The return value is the actual number of characters read. For example, it returns 3 if there is only 3 characters left in the file.
By using the read4 API, implement the function int read(char *buf, int n) that reads n characters from the file.
Note:
The read function may be called multiple times.
Idea: The problem statement is not quite clear.
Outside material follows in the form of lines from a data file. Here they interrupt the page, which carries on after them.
(** X25. The merged label is never listed as a data source: no name that
    the summary collects for its sources sentence contains the text
    "Multiple Sources". *)
Theorem sources_sentence_never_lists_the_merged_label (comps : list record)
    (sources_set : list string) :
  note_sources [] comps = Ok sources_set ->
  Forall (fun name => has_substring "Multiple Sources" name = false) sources_set.
Proof.
  assert (G : forall l s0 s,
             Forall (fun name => has_substring "Multiple Sources" name = false) s0 ->
             note_sources s0 l = Ok s ->
             Forall (fun name => has_substring "Multiple Sources" name = false) s).
  { induction l as [|comp l IH]; intros s0 s H0 H.
    - injection H as <-. exact H0.
    - cbn [note_sources] in H.
      destruct (note_source s0 comp) as [s1|e] eqn:N; cbn [bind] in H; [|discriminate].
      apply (IH s1 s); [|exact H]. clear - H0 N.
      unfold note_source in N.
      destruct (get_default comp "source" (VStr "Unknown")) as [| z | f | name];
        try discriminate.
      destruct (negb (has_substring "Multiple Sources" _)) eqn:E; injection N as <-;
        [|exact H0].
      apply set_add_Forall; [|exact H0]. now apply negb_true_iff in E. }
  intros H. exact (G comps [] sources_set (Forall_nil _) H).
Qed.

Lemma sources_sentence_never_lists_the_merged_label_witness :
  Forall (fun name => has_substring "Multiple Sources" name = false)
         ["MassGIS Property Viewer"; "Bing Search Result"].
Proof.
  apply (sources_sentence_never_lists_the_merged_label
           [ Scenario.dated_sale;
             Scenario.priced (VInt 1) "Multiple Sources - Bing Search Result, MassGIS";
             Scenario.undated_sale "8 Elm Rd" 0.5 ]).
  reflexivity.
Defined.

(** ** The four sources together *)

(** X26. With the registry look-up and the assessor factory as they are, a
    search for any city other than Weymouth and Dedham draws its raw
    records from MassGIS and the search engines alone: the other two
    sources are called and contribute nothing. *)
Theorem only_massgis_and_serp_contribute (now : date)
    (vision_search : string -> value -> outcome)
    (format_search_page : string -> result string)
    (massgis : value -> value -> outcome)
    (serp : value -> value -> value -> value -> outcome)
    (input_data : record) :
  truthy (get_default input_data "subjectCity" (VStr "")) = true ->
  truthy (get_default input_data "subjectCounty" (VStr "")) = true ->
  vision_town (get_default input_data "subjectCity" (VStr "")) = false ->
  gather_comparable_sales now
    (Municipal.municipal_assessor vision_search)
    (Registry.registry_of_deeds format_search_page) massgis serp input_data
  = (source_names,
     pipeline now input_data (get_default input_data "subjectAddress" (VStr ""))
       (records_of (massgis (get_default input_data "subjectCity" (VStr ""))
                            (get_default input_data "subjectPropertyType"
                                         (VStr "Commercial Property")))
        ++ records_of (serp (get_default input_data "subjectPropertyType"
                                         (VStr "Commercial Property"))
                            (get_default input_data "subjectCity" (VStr ""))
                            (get_default input_data "subjectCounty" (VStr ""))
                            (get_default input_data "subjectState" (VStr "MA"))))%list).
Proof.
  intros Tc Tk V. unfold gather_comparable_sales. rewrite Tc, Tk. cbn [negb orb].
  set (property_type := get_default input_data "subjectPropertyType" _).
  set (city := get_default input_data "subjectCity" _) in *.
  set (county := get_default input_data "subjectCounty" _) in *.
  assert (R : _get_registry_of_deeds_data (Registry.registry_of_deeds format_search_page)
                property_type city county
                (get_default input_data "subjectAddress" (VStr ""))
              = Ok (Some [])).
  { unfold _get_registry_of_deeds_data, guarded, Registry.registry_of_deeds.
    destruct (Registry.find_registry_for_address city county) as [info|e]; cbn [bind];
      [|reflexivity].
    destruct (negb (Registry.truthy_dict info)); [reflexivity|].
    unfold Registry.MassLandRecordsScraper.
    now destruct (format_search_page _). }
  assert (A : _get_municipal_assessor_data (Municipal.municipal_assessor vision_search)
                property_type city county
              = Ok (Some [])).
  { clear - V. unfold vision_town in V.
    unfold _get_municipal_assessor_data, guarded, Municipal.municipal_assessor,
      Municipal.create_scraper.
    destruct city as [| z | f | m]; try reflexivity.
    apply orb_false_iff in V as [Hw Hd].
    set (key := Registry.strip (lower m)) in *.
    unfold Municipal.MUNICIPALITY_PLATFORM_MAP. cbn [get].
    rewrite (String.eqb_sym "weymouth" key), (String.eqb_sym "dedham" key), Hw, Hd.
    destruct (String.eqb "boston" key); [reflexivity|].
    destruct (String.eqb "cambridge" key); [reflexivity|].
    destruct (String.eqb "quincy" key); reflexivity. }
  rewrite R, A. f_equal. f_equal.
  unfold _get_massgis_data, _get_serp_data.
  change (Ok (Some [])) with (guarded (Ok (Some (@nil record)))).
  now rewrite collect_guarded.
Qed.
(** An observation of EDDH taken at the given instant. *)
Definition sample_Result (raw : string) (at_sec : Z) : Result :=
  {| XMLName := {| Space := ""; Local := "METAR" |};
     RawText := raw;
     StationID := "EDDH";
     ObservationTime := {| unixSec := at_sec; nsec := 0; zoneOffset := 0 |};
     Latitude := 53.63;
     Longitude := 10.0;
     Temperature := 12.0;
     Dewpoint := 9.0;
     WindDirDegrees := 250;
     WindSpeed := 11;
     WindGust := 0;
     VisibilityStatute := 6.21;
     Altimeter := 29.940945;
     SeaLevelPressure := 1014.0;
     Result_QualityControlFlags :=
       {| QualityControlFlags_XMLName :=
            {| Space := ""; Local := "quality_control_flags" |};
          NoSignal := false |};
     WXString := "";
     SkyCondition := {| SkyCondition_SkyCover := SkyCoverFEW |};
     Result_FlightCategory := FlightCategoryVFR;
     MetarType := "METAR";
     Elevation := 13.0 |}.

Definition older : Result :=
  sample_Result "EDDH 301220Z 25011KT 9999 FEW030 12/09 Q1014" 1793362800.

Definition newer : Result :=
  sample_Result "EDDH 301250Z 25011KT 9999 FEW030 12/09 Q1014" 1793364600.

Definition sample_envelope (n : Z) (rs : list Result) : response :=
  {| response_XMLName := {| Space := ""; Local := "response" |};
     Data := {| NumResults := n; Results := rs |} |}.

(** *** An exchange in the manner of net/http

    [http.NewRequest] parses the URL and refuses one that holds a control
    byte: it returns [nil] and an error.  [Do] reads its request and
    panics on [nil]. *)

Definition is_control (c : ascii) : bool :=
  ((nat_of_ascii c <? 32) || (nat_of_ascii c =? 127))%nat.

Fixpoint has_control (s : string) : bool :=
  match s with
  | EmptyString => false
  | String c s' => is_control c || has_control s'
  end.

Definition nilable_Request : Type := option (string * string).

Definition parsing_NewRequest (method url : string)
  : nilable_Request * option error :=
  if has_control url
  then (None, Some (foreign_error "net/url" "invalid control character in URL"))
  else (Some (method, url), None).

Definition dereferencing_client (a : Response + error)
  : Client nilable_Request unit :=
  fun req n =>
    match req with
    | None => (Panic "invalid memory address or nil pointer dereference", n)
    | Some _ => (Return a, n)
    end.

Definition dereferencing_world (a : Response + error)
  : World nilable_Request unit :=
  {| HTTPClient := dereferencing_client a; net := tt; sent := [] |}.

(* ================================================================== *)
(** ** The order of binary64 values *)

Module FloatOrder.

(** [SFcompare] orders by sign, then exponent, then mantissa; these are its
    order properties, on the specification side of the float axioms. *)

Ltac sf_cases :=
  repeat match goal with
  | x : spec_float |- _ => destruct x as [[]|[]| |[] ? ?]
  end;
  simpl; intros; try discriminate; try reflexivity.

Ltac cmp_cases :=
  change (PosDef.Pos.compare_cont Eq) with Pos.compare in *;
  repeat match goal with
  | H : context [(?a ?= ?b)%Z] |- _ =>
      destruct (Z.compare_spec a b); simpl in H; try discriminate
  | |- context [(?a ?= ?b)%Z] =>
      destruct (Z.compare_spec a b); simpl
  | H : context [(?a ?= ?b)%positive] |- _ =>
      destruct (Pos.compare_spec a b); simpl in H; try discriminate
  | |- context [(?a ?= ?b)%positive] =>
      destruct (Pos.compare_spec a b); simpl
  end;
  try reflexivity; try lia.

Lemma SFcompare_antisym (x y : spec_float) :
  SFcompare y x = option_map CompOpp (SFcompare x y).
Proof.
  sf_cases; cmp_cases.
Qed.

Lemma SFcompare_lt_trans (x y z : spec_float) :
  SFcompare x y = Some Lt -> SFcompare y z = Some Lt ->
  SFcompare x z = Some Lt.
Proof.
  sf_cases; cmp_cases.
Qed.

Lemma SFcompare_eq_lt (x y z : spec_float) :
  SFcompare x y = Some Eq -> SFcompare y z = Some Lt ->
  SFcompare x z = Some Lt.
Proof.
  sf_cases; cmp_cases.
Qed.

Lemma SFcompare_lt_eq (x y z : spec_float) :
  SFcompare x y = Some Lt -> SFcompare y z = Some Eq ->
  SFcompare x z = Some Lt.
Proof.
  sf_cases; cmp_cases.
Qed.


Local Open Scope float_scope.

(** The same on [float], through [ltb_spec] and [leb_spec]. *)

Lemma ltb_compare (x y : float) :
  (x <? y) = true <-> SFcompare (Prim2SF x) (Prim2SF y) = Some Lt.
Proof.
  rewrite ltb_spec. unfold SFltb.
  destruct (SFcompare (Prim2SF x) (Prim2SF y)) as [[]|]; split; congruence.
Qed.

Lemma leb_compare (x y : float) :
  (x <=? y) = true <->
  SFcompare (Prim2SF x) (Prim2SF y) = Some Lt \/
  SFcompare (Prim2SF x) (Prim2SF y) = Some Eq.
Proof.
  rewrite leb_spec. unfold SFleb.
  destruct (SFcompare (Prim2SF x) (Prim2SF y)) as [[]|];
    split; intros; try tauto; try congruence;
    match goal with H : _ \/ _ |- _ => destruct H; congruence end.
Qed.

Lemma leb_ltb_trans (x y z : float) :
  (x <=? y) = true -> (y <? z) = true -> (x <? z) = true.
Proof.
  rewrite leb_compare, !ltb_compare. intros [Hxy|Hxy] Hyz.
  - eapply SFcompare_lt_trans; eassumption.
  - eapply SFcompare_eq_lt; eassumption.
Qed.

Lemma ltb_leb_trans (x y z : float) :
  (x <? y) = true -> (y <=? z) = true -> (x <? z) = true.
Proof.
  rewrite leb_compare, !ltb_compare. intros Hxy [Hyz|Hyz].
  - eapply SFcompare_lt_trans; eassumption.
  - eapply SFcompare_lt_eq; eassumption.
Qed.

Lemma leb_not_ltb (x y : float) :
  (y <=? x) = true -> (x <? y) = false.
Proof.
  rewrite leb_compare. intros H.
  destruct (x <? y) eqn:E; [|reflexivity].
  apply ltb_compare in E.
  rewrite (SFcompare_antisym (Prim2SF y) (Prim2SF x)) in E.
  destruct H as [H|H]; rewrite H in E; discriminate.
Qed.

(** A bound at or above [lo] is not undercut by a value at or above [lo]. *)
Lemma above_not_ltb (c lo x : float) :
  (c <=? lo) = true -> (lo <=? x) = true -> (x <? c) = false.
Proof.
  intros Hc Hx. destruct (x <? c) eqn:E; [|reflexivity].
  pose proof (ltb_leb_trans _ _ _ E Hc) as H.
  rewrite (leb_not_ltb _ _ Hx) in H. discriminate.
Qed.

(** Values that are numbers compare one way or the other. *)
Lemma not_ltb_leb (x y : float) :
  is_nan x = false -> is_nan y = false ->
  (x <? y) = false -> (y <=? x) = true.
Proof.
  unfold is_nan. rewrite !eqb_spec, ltb_spec, leb_spec.
  unfold SFeqb, SFltb, SFleb.
  rewrite (SFcompare_antisym (Prim2SF x) (Prim2SF y)).
  destruct (Prim2SF x) as [[]|[]| |[] ? ?], (Prim2SF y) as [[]|[]| |[] ? ?];
    simpl; try discriminate; try reflexivity;
    change (PosDef.Pos.compare_cont Eq) with Pos.compare;
    intros _ _;
    repeat match goal with
    | |- context [(?a ?= ?b)%Z] => destruct (a ?= b)%Z; simpl
    | |- context [(?a ?= ?b)%positive] => destruct (a ?= b)%positive; simpl
    end; congruence.
Qed.

End FloatOrder.

(* ================================================================== *)
(** ** helpers.go: properties *)

Section HelpersFacts.
Import FloatOrder.
Local Open Scope float_scope.

(** With [lo <= x] at hand, every test [x < c] against a bound [c <= lo]
    is false. *)
Ltac clear_below Hlo :=
  match type of Hlo with
  | (?lo <=? ?x) = true =>
      repeat match goal with
      | |- context [x <? ?c] =>
          rewrite (above_not_ltb c lo x (eq_refl true) Hlo)
      end
  end.

Ltac split_band H :=
  unfold within in H; apply andb_true_iff in H;
  let Hlo := fresh "Hlo" in
  let Hhi := fresh "Hhi" in
  destruct H as [Hlo Hhi];
  unfold KtsToBft;
  clear_below Hlo;
  rewrite ?Hhi; reflexivity.

Lemma KtsToBft_refines_table (kts : float) :
  KtsToBft kts = band_of_table bft_thresholds kts.
Proof. reflexivity. Qed.

Lemma KtsToBft_below_one (kts : float) :
  (kts <? 1) = true -> KtsToBft kts = 0%Z.
Proof. intros H. unfold KtsToBft. rewrite H. reflexivity. Qed.

Lemma KtsToBft_from_64 (kts : float) :
  (64 <=? kts) = true -> KtsToBft kts = 12%Z.
Proof.
  intros Hlo. unfold KtsToBft. clear_below Hlo. reflexivity.
Qed.

(** Every value that is a number lies in one of the thirteen bands. *)
Lemma bands_cover (kts : float) :
  is_nan kts = false ->
  (kts <? 1) = true \/ within 1 4 kts = true \/ within 4 7 kts = true \/
  within 7 11 kts = true \/ within 11 16 kts = true \/
  within 16 22 kts = true \/ within 22 28 kts = true \/
  within 28 34 kts = true \/ within 34 41 kts = true \/
  within 41 48 kts = true \/ within 48 56 kts = true \/
  within 56 64 kts = true \/ (64 <=? kts) = true.
Proof.
  intros Hn. unfold within.
  destruct (kts <? 1) eqn:E1; [now left|right].
  apply (not_ltb_leb kts 1 Hn (eq_refl false)) in E1; rewrite E1; simpl.
  repeat match goal with
  | |- (?x <? ?c) = true \/ _ =>
      let E := fresh "E" in
      destruct (x <? c) eqn:E; [now left|right];
      apply (not_ltb_leb x c Hn (eq_refl false)) in E; rewrite ?E; simpl
  end.
  reflexivity.
Qed.

(** C4.  KtsToBft is the step function of the threshold table: it takes the
    first row of the table whose bound exceeds the input and band 12 when
    none does; read as intervals, an input below 1 gives 0, one in [1,4)
    gives 1, [4,7) 2, [7,11) 3, [11,16) 4, [16,22) 5, [22,28) 6, [28,34) 7,
    [34,41) 8, [41,48) 9, [48,56) 10, [56,64) 11, and one at or above 64
    gives 12; every input that is a number is in one of these intervals;
    every negative input gives 0; and KtsToBft(5) = 2, KtsToBft(0.5) = 0,
    KtsToBft(63.9) = 11, KtsToBft(64) = 12. *)
Theorem KtsToBft_threshold_table (kts : float) :
  KtsToBft kts = band_of_table bft_thresholds kts
  /\ ((kts <? 1) = true -> KtsToBft kts = 0%Z)
  /\ (within 1 4 kts = true -> KtsToBft kts = 1%Z)
  /\ (within 4 7 kts = true -> KtsToBft kts = 2%Z)
  /\ (within 7 11 kts = true -> KtsToBft kts = 3%Z)
  /\ (within 11 16 kts = true -> KtsToBft kts = 4%Z)
  /\ (within 16 22 kts = true -> KtsToBft kts = 5%Z)
  /\ (within 22 28 kts = true -> KtsToBft kts = 6%Z)
  /\ (within 28 34 kts = true -> KtsToBft kts = 7%Z)
  /\ (within 34 41 kts = true -> KtsToBft kts = 8%Z)
  /\ (within 41 48 kts = true -> KtsToBft kts = 9%Z)
  /\ (within 48 56 kts = true -> KtsToBft kts = 10%Z)
  /\ (within 56 64 kts = true -> KtsToBft kts = 11%Z)
  /\ ((64 <=? kts) = true -> KtsToBft kts = 12%Z)
  /\ (is_nan kts = false ->
      (kts <? 1) = true \/ within 1 4 kts = true \/ within 4 7 kts = true \/
      within 7 11 kts = true \/ within 11 16 kts = true \/
      within 16 22 kts = true \/ within 22 28 kts = true \/
      within 28 34 kts = true \/ within 34 41 kts = true \/
      within 41 48 kts = true \/ within 48 56 kts = true \/
      within 56 64 kts = true \/ (64 <=? kts) = true)
  /\ ((kts <? 0) = true -> KtsToBft kts = 0%Z)
  /\ KtsToBft 5 = 2%Z /\ KtsToBft 0.5 = 0%Z
  /\ KtsToBft 63.9 = 11%Z /\ KtsToBft 64 = 12%Z.
Proof.
  split; [apply KtsToBft_refines_table|].
  split; [apply KtsToBft_below_one|].
  do 11 (split; [intros H; split_band H|]).
  split; [apply KtsToBft_from_64|].
  split; [apply bands_cover|].
  split.
  - intros H. apply KtsToBft_below_one.
    apply (ltb_leb_trans kts 0 1 H). reflexivity.
  - repeat split.
Qed.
The note "the read function may be called multiple times" means the current read() may continue fro the middle of a read4() done in the last read()
For example:
First read(), read 3 characters from 15 characters original data
1): read4(), but we only need 3, so we have the fourth character read by not assigned to the destination.
Second read(): read 6 characters from the same data
1)now we can only read 1, since the forth character has been read by the first read(), we need to first use this character read in the first read() but not assigned.
2) continue to repeat read4() until we meet the 6 characters requirement.
If the problem is understood clearly, we can design the algorithm as following:
1) use a char[] to cache the characters read in the last time
2) use a pointer "offset" to point to the end of the last read()
3) if there are some characters left in the last read(), we first copy these characters to the destination buf[].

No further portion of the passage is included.